What they were really after was moving their content from their server to our server and still administering it. They wanted to be using the most recent moodle instance, but did not have the ability or confidence in upgrading their own server.
I talked it over it over a bit with my colleague and we decided the first step would be to have them create an account on their 1.8 server so we could log in and take a look around. I have not seen a moodle 1.8 instance. The things I wanted to see was how many active users on the site, how many users in the role of teacher or course creator and how many site administrators.
I set up a new moodle 2.3 instance on one of our servers here and created a couple accounts and assigned them administration rights. My colleague backed up a course from their server and attempted to restore it to our 2.3 instance. We were reminded that
moodle can not restore from 1.8 - 2.x.
I needed to set up a moodle 1.9x instance to restore the moodle 1.8 backup to first. Then I could backup from the 1.9 instance and restore to the 2.3 instance.These are my steps to set up the temporary 1.9 instance
- Created a directory called rd in the www root of the moodle server
- Downloaded the latest moodle 1.9x from moodle download server
- Copied the download to my /serverDownloads folder off the root of the c drive of the server
- Unzipped the download into a new temp directory in the /serverDownloads folder
- Opened the newly created moodle folder in my temp folder
- Copied all the contents
- Pasted the contents into the rd folder in the www directory of the server
- Opened phpMyAdmin on server
- Created a new empty database called rd - I could have called it bob.
- Created a Vhost definition in my httpd-vhosts.conf file that points into my newly created temp19 folder in my webroot
- Browsed to the folder in the web root, like this 10.2.28.9/rd - this is the ip address of the server, not needing to be visible from the web, just to use internally on our network.

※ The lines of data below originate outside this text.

(* ===== verification/Check.v ===== *)
(** * The consistency checker (tx_check.go)

    [Tx.Check] walks the committed tree of every bucket.  An error value keeps
    what the message would show: the bucket, the node and the rendered keys.  The
    per-bucket goroutines write to one channel, so the order in which errors of
    different buckets come out is not fixed: [interleaving] is any of them. *)
From S2P Require Import Prelude GoSort Stats World Node KV Tree.
Local Open Scope bytes_scope.

(** ** Options *)

(** [type KVStringer interface]; strings are the bytes of their text. *)
Record KVStringer := mkKVStringer {
  KeyToString : bytes → bytes;
  ValueToString : bytes → bytes
}.

(** [hex.EncodeToString] *)
Definition hex_digit (n : N) : byte :=
  match Byte.of_N (if (n <? 10)%N then 48 + n else 87 + n) with Some b => b | None => x00 end.
Definition hex_encode (b : bytes) : bytes :=
  concat ((λ x, [hex_digit (Byte.to_N x / 16); hex_digit (Byte.to_N x mod 16)]) <$> b).
(** [HexKVStringer] *)
Definition HexKVStringer : KVStringer := mkKVStringer hex_encode hex_encode.

(** [type checkConfig struct]; [None] is a nil interface. *)
Record checkConfig := mkCheckConfig { kvStringer : option KVStringer; pageId : Z }.
(** [type CheckOption] *)
Definition CheckOption : Type := checkConfig → checkConfig.
Definition WithKVStringer (s : option KVStringer) : CheckOption := λ c, mkCheckConfig s (pageId c).
Definition WithPageId (p : Z) : CheckOption := λ c, mkCheckConfig (kvStringer c) p.

(** [newCheckConfig]: apply the options in order, replace a nil renderer *)
Definition newCheckConfig (opts : list CheckOption) : checkConfig :=
  let c := fold_left (λ c o, o c) opts (mkCheckConfig (Some HexKVStringer) 0) in
  match kvStringer c with
  | None => mkCheckConfig (Some HexKVStringer) (pageId c)
  | Some _ => c
  end.

(** ** Errors *)

Inductive checkErr :=
| CkNoSnapshot                                                   (** no pinned snapshot *)
| CkNilState (name : bytes)                                      (** bucket has nil state *)
| CkShared (name : bytes) (n : loc)                              (** reachable via multiple parents *)
| CkEmptyKey (name : bytes) (n : loc) (i : nat)
| CkNotAscending (name : bytes) (n : loc) (i : nat) (prev key : bytes)
| CkLeafChild (name : bytes) (n : loc) (i : nat)                 (** leaf inode with a child *)
| CkNilChild (name : bytes) (n : loc) (i : nat)                  (** branch inode without one *)
| CkBranchValue (name : bytes) (n : loc) (i : nat)               (** branch inode with a value *)
| CkEmptyChild (name : bytes) (child n : loc) (sep : bytes)      (** child has no inodes *)
| CkSeparator (name : bytes) (sep : bytes) (child : loc) (first : bytes).

Definition err_if (b : bool) (e : checkErr) : list checkErr := if b then [e] else [].

Section check.
Context (h : gmap loc node) (ks : KVStringer) (name : bytes).

(** ** One node *)

(** The body of [checkNode]'s loop *)
Definition checkInode (n : loc) (isLeaf : bool) (i : nat) (prev : bytes) (ind : inode) : list checkErr :=
  err_if (length (i_key ind) =? 0) (CkEmptyKey name n i) ++
  (if 0 <? i then
     err_if (Compare (i_key ind) prev <=? 0)%Z
       (CkNotAscending name n i (KeyToString ks prev) (KeyToString ks (i_key ind)))
   else []) ++
  (if isLeaf then err_if (bool_decide (i_child ind ≠ None)) (CkLeafChild name n i)
   else
     err_if (bool_decide (i_child ind = None)) (CkNilChild name n i) ++
     err_if (negb (vlen (i_value ind) =? 0)%Z) (CkBranchValue name n i)).
(** [checkNode] *)
Fixpoint checkNode_loop (n : loc) (isLeaf : bool) (i : nat) (prev : bytes) (l : list inode) : list checkErr :=
  match l with
  | [] => []
  | ind :: l' => checkInode n isLeaf i prev ind ++ checkNode_loop n isLeaf (S i) (i_key ind) l'
  end.
Definition checkNode (n : loc) (nd : node) : list checkErr :=
  checkNode_loop n (n_isLeaf nd) 0 [] (n_inodes nd).

(** ** One tree *)

(** The loop of [checkBucket] over the children of a branch: the errors, and the
    stack (its top first) with the children to visit pushed. *)
Fixpoint checkChildren (n : loc) (i : nat) (l : list inode) (stack : list loc)
    : res (list checkErr * list loc) :=
  match l with
  | [] => Ret ([], stack)
  | ind :: l' =>
      match i_child ind with
      | None =>
          match checkChildren n (S i) l' stack with
          | Ret (es, s) => Ret (CkNilChild name n i :: es, s)
          | r => r
          end
      | Some c =>
          match h !! c with
          | None => Panic PNilDeref
          | Some cn =>
              match n_inodes cn with
              | [] =>
                  match checkChildren n (S i) l' stack with
                  | Ret (es, s) => Ret (CkEmptyChild name c n (KeyToString ks (i_key ind)) :: es, s)
                  | r => r
                  end
              | i0 :: _ =>
                  match checkChildren n (S i) l' (c :: stack) with
                  | Ret (es, s) =>
                      Ret (err_if (negb (Equal (i_key ind) (i_key i0)))
                             (CkSeparator name (KeyToString ks (i_key ind)) c (KeyToString ks (i_key i0))) ++ es, s)
                  | r => r
                  end
              end
          end
      end
  end.

(** The walk of [checkBucket]: pop, skip what was visited, check, push. *)
Fixpoint checkWalk (fuel : nat) (stack : list loc) (visited : gset loc) : res (list checkErr) :=
  match fuel with
  | O => NoFuel
  | S f =>
      match stack with
      | [] => Ret []
      | n :: stack =>
          match h !! n with
          | None => Panic PNilDeref
          | Some nd =>
              if bool_decide (n ∈ visited) then
                match checkWalk f stack visited with
                | Ret es => Ret (CkShared name n :: es)
                | r => r
                end
              else
                match (if n_isLeaf nd then Ret ([], stack) else checkChildren n 0 (n_inodes nd) stack) with
                | Ret (es1, stack) =>
                    match checkWalk f stack ({[n]} ∪ visited) with
                    | Ret es2 => Ret (checkNode n nd ++ es1 ++ es2)
                    | r => r
                    end
                | Panic p => Panic p
                | Blocked => Blocked
                | NoFuel => NoFuel
                end
          end
      end
  end.

(** [checkBucket] *)
Definition checkBucket (fuel : nat) (bs : option bucketState) : res (list checkErr) :=
  match bs with
  | None => Ret [CkNilState name]
  | Some st =>
      match bs_root st with
      | None => Ret []
      | Some r => checkWalk fuel [r] ∅
      end
  end.
End check.

(** ** The whole snapshot *)

(** [checkDBState], ranging over the map in some order *)
Definition checkDBState (buckets : list (bytes * option bucketState)) : list checkErr :=
  concat ((λ p, err_if (bool_decide (p.2 = None)) (CkNilState p.1)) <$> buckets).

(** [sortedBucketNames] *)
Definition sortedBucketNames (bs : gmap bytes (option bucketState)) : list bytes :=
  sort_Strings (elements (dom bs)).

(** What concurrent senders may put on one channel. *)
Inductive interleaving {A} : list (list A) → list A → Prop :=
| il_done ls : Forall (λ l, l = []) ls → interleaving ls []
| il_take ls1 x l ls2 out :
    interleaving (ls1 ++ l :: ls2) out → interleaving (ls1 ++ (x :: l) :: ls2) (x :: out).

(** [Tx.Check]: [out] is what a reader of the channel may receive until it is
    closed. *)
Definition Check (fuel : nat) (w : world) (tx : Tx) (opts : list CheckOption) (out : list checkErr) : Prop :=
  let cfg := newCheckConfig opts in
  match t_base tx with
  | None => out = [CkNoSnapshot]
  | Some st =>
      ∃ order levelA perBucket levelB,
        order ≡ₚ map_to_list (ds_buckets st) ∧ levelA = checkDBState order ∧
        Forall2 (λ name es, ∃ ks, kvStringer cfg = Some ks ∧
            checkBucket (w_nodes w) ks name fuel (mjoin (ds_buckets st !! name)) = Ret es)
          (sortedBucketNames (ds_buckets st)) perBucket ∧
        interleaving perBucket levelB ∧ out = levelA ++ levelB
  end.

- Upon browsing to the root - moodle takes over and starts its installation of the 1.9 instance. This is where I specify the DB instance from step 9 and the user name and password to connect to the DB. Moodle then creates all the tables.
You can see the categories and the courses that I restored from the moodle 1.8 instance.
This is our 2.3 instance where were restored the 1.9 backups.
Moral of the story? Moodle 2.3 is far to different, especially in the underlying DB to allow you to restore a course from a very old moodle instance like 1.8.